Peu à peu le jour parut; il faudrait plutôt dire une sorte de crépuscule, car un brouillard épais nous enveloppait de toute part. Le sommet du coteau qui borde constamment la rive droite du Volga traçait à peine dans le ciel une ligne plus sombre. Tout le reste se confondait dans un gris général. On ne pouvait rien distinguer, pas même la rive. Nous entendîmes bientôt sous les pieds des chevaux un crépitement significatif, annonçant que le dégel commençait à entamer la glace. Puis des fendillements sinistres coururent à droite et à gauche au passage du traîneau. L’iemschik, jugeant enfin la situation périlleuse, mieux vaut tard que jamais, donna à notre attelage une allure vertigineuse jusqu’au prochain village où nous pûmes gagner la terre.
La nuit suivante, il neigea. Aucun état atmosphérique n’est aussi désagréable pour des voyageurs en traîneau découvert.
Fatigué par les émotions de la nuit précédente, et surtout par trente-six heures d’une locomotion à laquelle je n’étais pas encore accoutumé, je m’étais endormi profondément. Comme il faisait à peine froid, nous n’avions pas pensé, Constantin et moi, à baisser la toile qui fermait au moins en partie le devant de la voiture, et nous n’avions pas pris la précaution de couvrir notre visage. Comme notre respiration se défendait par elle-même et détruisait les flocons qui auraient pu lui nuire, nous ne nous apercevions pas de notre situation. La neige se fixa partout et devint bientôt très-épaisse. Elle nous couvrit même la figure; elle pénétra dans nos dachas entr’ouvertes, et fondant au contact, mouilla notre pelisse intérieure. L’eau nous inonda par le cou et par les manches. Le froid commençant alors à nous saisir, occasionna notre réveil. Et quel réveil! Notre esprit qui revenait de loin ne nous donna d’abord aucune explication: nous ouvrions les yeux sans pouvoir rien distinguer; nous sentions un poids sur tout notre corps sans pouvoir rien saisir. Je crus un instant au délire ou à la continuation d’un cauchemar: le froid que j’éprouvais m’apprit la vérité. Dès lors nous pressâmes l’iemschik afin d’arriver vite à un relai et de nous sécher. L’atmosphère s’en chargea auparavant. Le vent tourna de quelques degrés vers le nord, les nuages se dissipèrent; un froid piquant se fit bientôt sentir. Tout gela, jusqu’à nos vêtements, qui devinrent plus raides que les cilices les plus sévères, plus durs qu’une peau tannée.

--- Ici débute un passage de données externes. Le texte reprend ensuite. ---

(** C3, as the code has it: on a notebook whose cache holds only lists in
    descending score order (the empty cache, and every cache the function
    has filled from it), every call returns a list ordered descending by
    score and leaves such a cache.  Nothing orders documents of equal score
    by doc_id. *)
Theorem C3_results_descending (nb : notebook) (q : string) (k : Z) :
  consistent nb -> cache_descending nb ->
  exists r nb1,
    retrieve_with_cache q k nb = (Ok r, nb1) /\
    descending r /\ cache_descending nb1.
Proof.
  intros Hc Hd. destruct (query_cache nb !! q) as [cached|] eqn:E.
  - exists cached, nb. split; [now apply retrieve_hit|].
    split; [|exact Hd]. exact (Hd _ _ E).
  - eexists _, _. split; [now apply retrieve_miss|].
    split; [apply ranking_descending|].
    unfold cache_descending. simpl.
    apply map_Forall_insert_2; [apply ranking_descending|exact Hd].
Qed.

End RankingClaims.

(** ** Order of the corpus *)

Lemma slice_to_map {A B : Type} (f : A -> B) (k : Z) (l : list A) :
  slice_to k (map f l) = map f (slice_to k l).
Proof.
  unfold slice_to. rewrite length_map.
  destruct (0 <=? k); apply firstn_map.
Qed.

Lemma scored_rows (g : string -> Q) (ds : list (string * string)) :
  map (fun i => (nth i (map fst ds) ""%string, nth i (map g (map snd ds)) 0%Q))
      (seq 0 (length ds))
  = map (fun row => (fst row, g (snd row))) ds.
Proof.
  induction ds as [|row ds IH]; [reflexivity|].
  simpl. f_equal. rewrite <- seq_shift, map_map. exact IH.
Qed.

Section CorpusOrder.
Context {V : Vectorizer} {A : ArgSort}.

(** The whole corpus in rank order: what [ranking] is a slice of. *)
Lemma ranking_slice (nb : notebook) (q : string) (k : Z) :
  ranking nb q k =
  slice_to k (map (fun i => (nth i (doc_ids nb) ""%string, nth i (cos_sim nb q) 0%Q))
                  (rev (argsort (cos_sim nb q)))).
Proof. unfold ranking, top_doc_indices. cbv zeta. now rewrite slice_to_map. Qed.

Lemma full_ranking_rows (ds : list (string * string)) (nb : notebook) (q : string) :
  Permutation
    (map (fun i => (nth i (map fst ds) ""%string,
                    nth i (cos_sim (build_tfidf ds nb) q) 0%Q))
         (rev (argsort (cos_sim (build_tfidf ds nb) q))))
    (map (fun row => (fst row, similarity (map snd ds) q (snd row))) ds).
Proof.
  unfold cos_sim. simpl.
  rewrite <- (scored_rows (similarity (map snd ds) q) ds).
  apply Permutation_map. rewrite <- Permutation_rev.
  rewrite argsort_perm. now rewrite !length_map.
Qed.

Lemma full_ranking_sorted (ids : list string) (v : list Q) :
  StronglySorted (fun a b => (snd b <= snd a)%Q)
    (map (fun i => (nth i ids ""%string, nth i v 0%Q)) (rev (argsort v))).
Proof.
  apply StronglySorted_map. simpl.
  apply (StronglySorted_rev_flip _ _ (argsort_sorted v)).
Qed.

Lemma slice_to_firstn {B : Type} (k : Z) (l : list B) :
  slice_to k l
  = firstn (if 0 <=? k then Z.to_nat k else (length l - Z.to_nat (- k))%nat) l.
Proof. unfold slice_to. now destruct (0 <=? k). Qed.

(** Two descending lists with the same entries begin alike, as far as no
    entry of the beginning shares its score with an entry elsewhere. *)
Lemma descending_prefix_unique (n : nat) (l1 l2 : ranked) :
  descending l1 -> descending l2 -> Permutation l1 l2 ->
  (forall p p' a b, (p < n)%nat -> l1 !! p = Some a -> l1 !! p' = Some b ->
                    (snd a == snd b)%Q -> p = p') ->
  firstn n l1 = firstn n l2.
Proof.
  revert l1 l2. induction n as [|n IH]; intros l1 l2 H1 H2 Hp Hu; [reflexivity|].
  destruct l1 as [|a l1].
  { apply Permutation_nil in Hp. now subst. }
  destruct l2 as [|b l2].
  { symmetry in Hp. apply Permutation_nil in Hp. discriminate. }
  apply StronglySorted_inv in H1 as [H1 Ha].
  apply StronglySorted_inv in H2 as [H2 Hb].
  assert (Hab : a = b).
  { assert (Hin : In a (b :: l2)) by (apply (Permutation_in _ Hp); now left).
    destruct Hin as [->|Hin]; [reflexivity|].
    assert (Hin' : In b (a :: l1))
      by (apply (Permutation_in _ (Permutation_sym Hp)); now left).
    destruct Hin' as [->|Hin']; [reflexivity|].
    rewrite List.Forall_forall in Ha, Hb.
    pose proof (Ha _ Hin') as Hle1. pose proof (Hb _ Hin) as Hle2.
    apply list_elem_of_In, list_elem_of_lookup in Hin' as [p' Hp'].
    assert (0 = S p')%nat; [|discriminate].
    apply (Hu 0%nat (S p') a b); [lia|reflexivity|exact Hp'|].
    now apply Qle_antisym. }
  subst b. simpl. f_equal. apply IH; try assumption.
  - now apply Permutation_cons_inv in Hp.
  - intros p p' x y Hlt Hx Hy Hxy.
    assert (S p = S p')%nat; [|lia].
    apply (Hu (S p) (S p') x y); [lia|exact Hx|exact Hy|exact Hxy].
Qed.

Heureusement, la distance qui nous séparait de Kazan n’était plus très-grande. Le lit du Volga, sur lequel nous pûmes voyager de nouveau au lever du jour, nous permit de franchir encore plus rapidement cette distance, et le 19 décembre, vers une heure de l’après-midi, nous faisions notre entrée dans l’ancienne capitale des Tatares, après avoir accompli ce qu’on appelle en Sibérie un voyage court et facile.